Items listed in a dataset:
----------

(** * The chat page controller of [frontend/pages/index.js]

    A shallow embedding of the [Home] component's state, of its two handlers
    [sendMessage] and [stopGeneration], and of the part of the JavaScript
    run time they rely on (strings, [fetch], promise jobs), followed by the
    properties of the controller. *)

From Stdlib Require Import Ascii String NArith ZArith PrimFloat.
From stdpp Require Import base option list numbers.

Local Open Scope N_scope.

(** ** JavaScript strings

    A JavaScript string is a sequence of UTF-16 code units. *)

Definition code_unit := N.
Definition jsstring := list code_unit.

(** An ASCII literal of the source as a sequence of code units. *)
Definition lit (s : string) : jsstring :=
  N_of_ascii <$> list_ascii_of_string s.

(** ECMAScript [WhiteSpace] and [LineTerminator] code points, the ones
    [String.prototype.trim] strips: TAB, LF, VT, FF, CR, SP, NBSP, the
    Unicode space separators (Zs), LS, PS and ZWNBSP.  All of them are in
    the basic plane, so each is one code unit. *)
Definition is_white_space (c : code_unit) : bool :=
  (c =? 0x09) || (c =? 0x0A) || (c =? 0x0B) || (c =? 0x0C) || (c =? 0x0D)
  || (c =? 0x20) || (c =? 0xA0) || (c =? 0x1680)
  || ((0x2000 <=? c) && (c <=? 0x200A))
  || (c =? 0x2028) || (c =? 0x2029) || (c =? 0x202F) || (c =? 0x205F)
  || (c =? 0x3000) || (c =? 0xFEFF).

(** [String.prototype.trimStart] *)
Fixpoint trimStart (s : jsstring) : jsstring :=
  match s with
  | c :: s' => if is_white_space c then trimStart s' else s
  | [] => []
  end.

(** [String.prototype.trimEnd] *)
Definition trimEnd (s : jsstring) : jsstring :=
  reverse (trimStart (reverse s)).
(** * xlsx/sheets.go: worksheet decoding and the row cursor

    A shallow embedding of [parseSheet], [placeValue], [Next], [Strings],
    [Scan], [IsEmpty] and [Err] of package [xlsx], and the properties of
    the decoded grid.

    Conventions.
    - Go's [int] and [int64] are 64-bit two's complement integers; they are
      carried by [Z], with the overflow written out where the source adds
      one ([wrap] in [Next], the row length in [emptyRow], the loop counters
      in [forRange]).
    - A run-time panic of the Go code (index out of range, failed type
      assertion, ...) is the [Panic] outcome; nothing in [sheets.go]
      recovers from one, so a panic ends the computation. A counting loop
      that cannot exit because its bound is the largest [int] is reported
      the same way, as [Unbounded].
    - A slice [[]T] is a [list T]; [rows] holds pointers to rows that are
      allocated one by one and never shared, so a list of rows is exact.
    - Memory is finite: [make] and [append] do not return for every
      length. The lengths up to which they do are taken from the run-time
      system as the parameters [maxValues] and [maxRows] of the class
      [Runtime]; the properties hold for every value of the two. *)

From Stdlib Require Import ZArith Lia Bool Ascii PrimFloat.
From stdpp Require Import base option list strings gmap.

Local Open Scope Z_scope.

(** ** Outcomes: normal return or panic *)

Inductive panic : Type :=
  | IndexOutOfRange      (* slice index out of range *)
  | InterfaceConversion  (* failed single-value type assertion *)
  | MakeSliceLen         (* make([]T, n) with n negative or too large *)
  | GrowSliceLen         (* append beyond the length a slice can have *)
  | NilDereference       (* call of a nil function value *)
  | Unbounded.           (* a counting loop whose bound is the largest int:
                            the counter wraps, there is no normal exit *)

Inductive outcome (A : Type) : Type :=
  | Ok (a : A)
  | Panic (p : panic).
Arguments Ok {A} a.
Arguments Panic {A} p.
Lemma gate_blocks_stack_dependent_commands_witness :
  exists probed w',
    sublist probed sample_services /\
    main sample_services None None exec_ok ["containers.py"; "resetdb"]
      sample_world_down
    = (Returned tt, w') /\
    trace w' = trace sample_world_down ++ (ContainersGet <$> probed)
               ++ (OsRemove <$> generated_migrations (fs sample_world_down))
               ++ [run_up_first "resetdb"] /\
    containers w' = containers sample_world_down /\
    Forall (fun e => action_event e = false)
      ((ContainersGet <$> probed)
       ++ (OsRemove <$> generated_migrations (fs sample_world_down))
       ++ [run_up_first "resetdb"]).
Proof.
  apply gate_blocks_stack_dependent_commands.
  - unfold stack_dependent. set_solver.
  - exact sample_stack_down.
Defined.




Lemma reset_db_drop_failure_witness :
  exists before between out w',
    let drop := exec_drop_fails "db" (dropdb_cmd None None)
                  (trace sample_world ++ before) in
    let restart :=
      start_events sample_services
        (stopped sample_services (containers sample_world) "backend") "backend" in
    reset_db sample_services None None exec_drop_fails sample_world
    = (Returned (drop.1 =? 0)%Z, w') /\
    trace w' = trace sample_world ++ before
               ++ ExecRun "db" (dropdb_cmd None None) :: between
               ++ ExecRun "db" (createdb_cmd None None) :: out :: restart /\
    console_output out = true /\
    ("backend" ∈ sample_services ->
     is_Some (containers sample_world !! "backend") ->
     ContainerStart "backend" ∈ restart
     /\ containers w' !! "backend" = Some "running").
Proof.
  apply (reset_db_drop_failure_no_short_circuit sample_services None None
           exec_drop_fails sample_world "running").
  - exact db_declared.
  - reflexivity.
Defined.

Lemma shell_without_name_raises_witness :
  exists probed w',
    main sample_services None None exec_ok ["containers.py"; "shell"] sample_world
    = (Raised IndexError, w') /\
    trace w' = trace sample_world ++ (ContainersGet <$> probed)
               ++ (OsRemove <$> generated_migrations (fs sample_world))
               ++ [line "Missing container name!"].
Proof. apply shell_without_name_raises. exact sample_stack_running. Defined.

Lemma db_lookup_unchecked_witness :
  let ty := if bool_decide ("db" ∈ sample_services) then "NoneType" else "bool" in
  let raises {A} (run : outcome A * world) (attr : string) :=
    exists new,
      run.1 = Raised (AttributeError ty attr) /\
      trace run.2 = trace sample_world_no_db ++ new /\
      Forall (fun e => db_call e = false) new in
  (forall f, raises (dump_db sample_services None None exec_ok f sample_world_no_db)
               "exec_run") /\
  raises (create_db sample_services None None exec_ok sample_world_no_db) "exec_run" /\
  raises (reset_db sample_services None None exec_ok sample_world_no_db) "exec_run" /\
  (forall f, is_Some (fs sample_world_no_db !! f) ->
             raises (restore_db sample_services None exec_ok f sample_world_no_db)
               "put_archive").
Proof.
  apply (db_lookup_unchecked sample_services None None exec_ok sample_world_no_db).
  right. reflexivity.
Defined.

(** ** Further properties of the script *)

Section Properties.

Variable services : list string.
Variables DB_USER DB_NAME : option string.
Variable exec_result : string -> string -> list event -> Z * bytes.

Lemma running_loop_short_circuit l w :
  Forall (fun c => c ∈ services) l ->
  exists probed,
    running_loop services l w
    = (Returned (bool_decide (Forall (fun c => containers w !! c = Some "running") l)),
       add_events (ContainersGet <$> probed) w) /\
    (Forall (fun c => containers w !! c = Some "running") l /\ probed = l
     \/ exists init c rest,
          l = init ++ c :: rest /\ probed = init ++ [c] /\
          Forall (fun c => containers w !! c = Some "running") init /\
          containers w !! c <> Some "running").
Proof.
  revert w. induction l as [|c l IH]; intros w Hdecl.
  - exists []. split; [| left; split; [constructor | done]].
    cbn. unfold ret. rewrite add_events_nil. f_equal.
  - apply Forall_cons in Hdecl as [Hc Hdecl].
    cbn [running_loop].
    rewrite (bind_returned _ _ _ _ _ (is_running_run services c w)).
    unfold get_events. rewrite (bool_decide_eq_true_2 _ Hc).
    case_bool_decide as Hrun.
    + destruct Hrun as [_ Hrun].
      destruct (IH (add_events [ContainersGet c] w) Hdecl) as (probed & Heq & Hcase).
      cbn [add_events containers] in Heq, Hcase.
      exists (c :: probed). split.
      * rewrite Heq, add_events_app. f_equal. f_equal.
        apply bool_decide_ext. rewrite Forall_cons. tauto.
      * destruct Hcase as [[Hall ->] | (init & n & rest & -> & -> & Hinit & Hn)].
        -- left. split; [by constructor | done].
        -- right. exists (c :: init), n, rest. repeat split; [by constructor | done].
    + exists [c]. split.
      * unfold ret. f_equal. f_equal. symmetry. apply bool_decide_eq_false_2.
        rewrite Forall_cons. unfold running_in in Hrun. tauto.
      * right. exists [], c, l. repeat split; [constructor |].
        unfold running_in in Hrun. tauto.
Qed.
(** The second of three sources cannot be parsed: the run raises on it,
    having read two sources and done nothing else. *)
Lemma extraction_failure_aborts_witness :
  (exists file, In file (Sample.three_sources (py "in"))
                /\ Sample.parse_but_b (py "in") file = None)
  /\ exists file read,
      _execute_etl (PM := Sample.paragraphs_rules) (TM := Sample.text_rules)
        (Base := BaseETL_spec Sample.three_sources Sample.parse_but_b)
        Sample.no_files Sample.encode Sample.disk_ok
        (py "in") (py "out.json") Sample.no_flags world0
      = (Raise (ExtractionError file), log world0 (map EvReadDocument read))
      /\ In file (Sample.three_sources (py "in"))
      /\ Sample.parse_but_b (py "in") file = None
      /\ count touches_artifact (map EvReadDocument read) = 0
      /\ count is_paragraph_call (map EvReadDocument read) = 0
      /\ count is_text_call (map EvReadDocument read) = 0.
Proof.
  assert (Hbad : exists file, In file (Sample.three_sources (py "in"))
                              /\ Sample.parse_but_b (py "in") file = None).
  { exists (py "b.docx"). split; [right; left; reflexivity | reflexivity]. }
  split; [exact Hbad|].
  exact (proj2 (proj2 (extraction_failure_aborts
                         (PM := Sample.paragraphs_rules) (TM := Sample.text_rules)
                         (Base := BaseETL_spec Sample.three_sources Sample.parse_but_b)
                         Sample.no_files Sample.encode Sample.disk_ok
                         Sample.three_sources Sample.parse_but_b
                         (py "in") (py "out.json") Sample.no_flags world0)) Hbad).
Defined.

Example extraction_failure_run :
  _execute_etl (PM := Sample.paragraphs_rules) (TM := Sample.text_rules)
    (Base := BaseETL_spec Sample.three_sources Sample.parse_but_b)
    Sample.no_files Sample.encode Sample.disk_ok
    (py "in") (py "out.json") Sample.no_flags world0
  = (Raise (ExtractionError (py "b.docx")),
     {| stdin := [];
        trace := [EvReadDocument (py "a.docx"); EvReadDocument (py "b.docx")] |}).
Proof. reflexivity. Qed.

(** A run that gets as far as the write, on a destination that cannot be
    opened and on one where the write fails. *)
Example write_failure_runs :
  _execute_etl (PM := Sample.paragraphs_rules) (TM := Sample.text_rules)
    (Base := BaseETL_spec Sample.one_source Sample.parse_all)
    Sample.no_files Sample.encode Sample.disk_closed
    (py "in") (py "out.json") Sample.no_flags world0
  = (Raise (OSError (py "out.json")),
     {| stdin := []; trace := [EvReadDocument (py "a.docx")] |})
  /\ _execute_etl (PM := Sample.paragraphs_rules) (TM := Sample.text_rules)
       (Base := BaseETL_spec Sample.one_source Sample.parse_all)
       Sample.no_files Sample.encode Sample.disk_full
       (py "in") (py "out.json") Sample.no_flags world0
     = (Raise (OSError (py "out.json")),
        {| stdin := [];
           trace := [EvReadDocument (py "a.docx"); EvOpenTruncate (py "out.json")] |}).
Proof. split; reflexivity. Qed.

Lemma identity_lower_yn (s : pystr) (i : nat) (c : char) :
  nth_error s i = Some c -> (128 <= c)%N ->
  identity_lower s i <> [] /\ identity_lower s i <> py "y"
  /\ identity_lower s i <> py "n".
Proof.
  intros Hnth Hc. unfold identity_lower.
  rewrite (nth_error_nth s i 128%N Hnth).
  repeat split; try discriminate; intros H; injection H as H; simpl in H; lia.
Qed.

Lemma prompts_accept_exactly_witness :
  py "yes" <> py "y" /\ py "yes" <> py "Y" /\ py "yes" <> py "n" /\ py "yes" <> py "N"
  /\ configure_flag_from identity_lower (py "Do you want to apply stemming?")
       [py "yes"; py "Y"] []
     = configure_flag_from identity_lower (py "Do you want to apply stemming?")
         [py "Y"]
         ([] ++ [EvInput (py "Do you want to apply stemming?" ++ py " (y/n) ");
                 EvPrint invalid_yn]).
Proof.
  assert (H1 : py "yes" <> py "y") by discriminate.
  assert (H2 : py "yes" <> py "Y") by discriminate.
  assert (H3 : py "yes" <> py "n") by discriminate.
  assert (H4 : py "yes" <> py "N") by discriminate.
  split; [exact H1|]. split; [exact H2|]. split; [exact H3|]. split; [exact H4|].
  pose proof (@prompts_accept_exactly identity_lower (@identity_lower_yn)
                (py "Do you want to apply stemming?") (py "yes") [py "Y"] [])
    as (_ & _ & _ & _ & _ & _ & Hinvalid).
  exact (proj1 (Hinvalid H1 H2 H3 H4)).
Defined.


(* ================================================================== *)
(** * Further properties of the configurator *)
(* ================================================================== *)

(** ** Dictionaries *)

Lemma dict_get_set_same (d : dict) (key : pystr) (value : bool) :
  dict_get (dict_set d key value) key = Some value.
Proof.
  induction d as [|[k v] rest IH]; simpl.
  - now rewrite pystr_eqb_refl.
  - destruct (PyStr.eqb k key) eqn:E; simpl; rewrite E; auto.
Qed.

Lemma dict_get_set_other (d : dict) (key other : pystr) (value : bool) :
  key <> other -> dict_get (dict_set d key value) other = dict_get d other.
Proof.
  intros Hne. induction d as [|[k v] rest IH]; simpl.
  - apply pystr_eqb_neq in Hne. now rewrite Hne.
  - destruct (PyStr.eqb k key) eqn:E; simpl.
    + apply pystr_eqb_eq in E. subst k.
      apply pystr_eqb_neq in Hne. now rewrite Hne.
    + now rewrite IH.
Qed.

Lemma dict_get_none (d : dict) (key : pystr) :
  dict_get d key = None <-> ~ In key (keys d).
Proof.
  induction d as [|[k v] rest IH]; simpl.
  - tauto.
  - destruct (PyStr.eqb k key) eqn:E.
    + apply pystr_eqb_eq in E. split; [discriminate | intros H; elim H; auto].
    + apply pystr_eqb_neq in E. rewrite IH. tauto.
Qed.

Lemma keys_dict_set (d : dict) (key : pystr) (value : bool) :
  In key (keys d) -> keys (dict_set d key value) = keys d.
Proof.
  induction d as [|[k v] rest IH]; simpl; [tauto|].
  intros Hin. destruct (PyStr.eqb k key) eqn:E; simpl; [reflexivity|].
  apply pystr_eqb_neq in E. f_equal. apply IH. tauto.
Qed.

----------

(TASK TO COMPLETE)
Look through the data above. Copy every line with the string "stdin" in it.

(ANSWER)
     {| stdin := [];
     {| stdin := []; trace := [EvReadDocument (py "a.docx")] |})
        {| stdin := [];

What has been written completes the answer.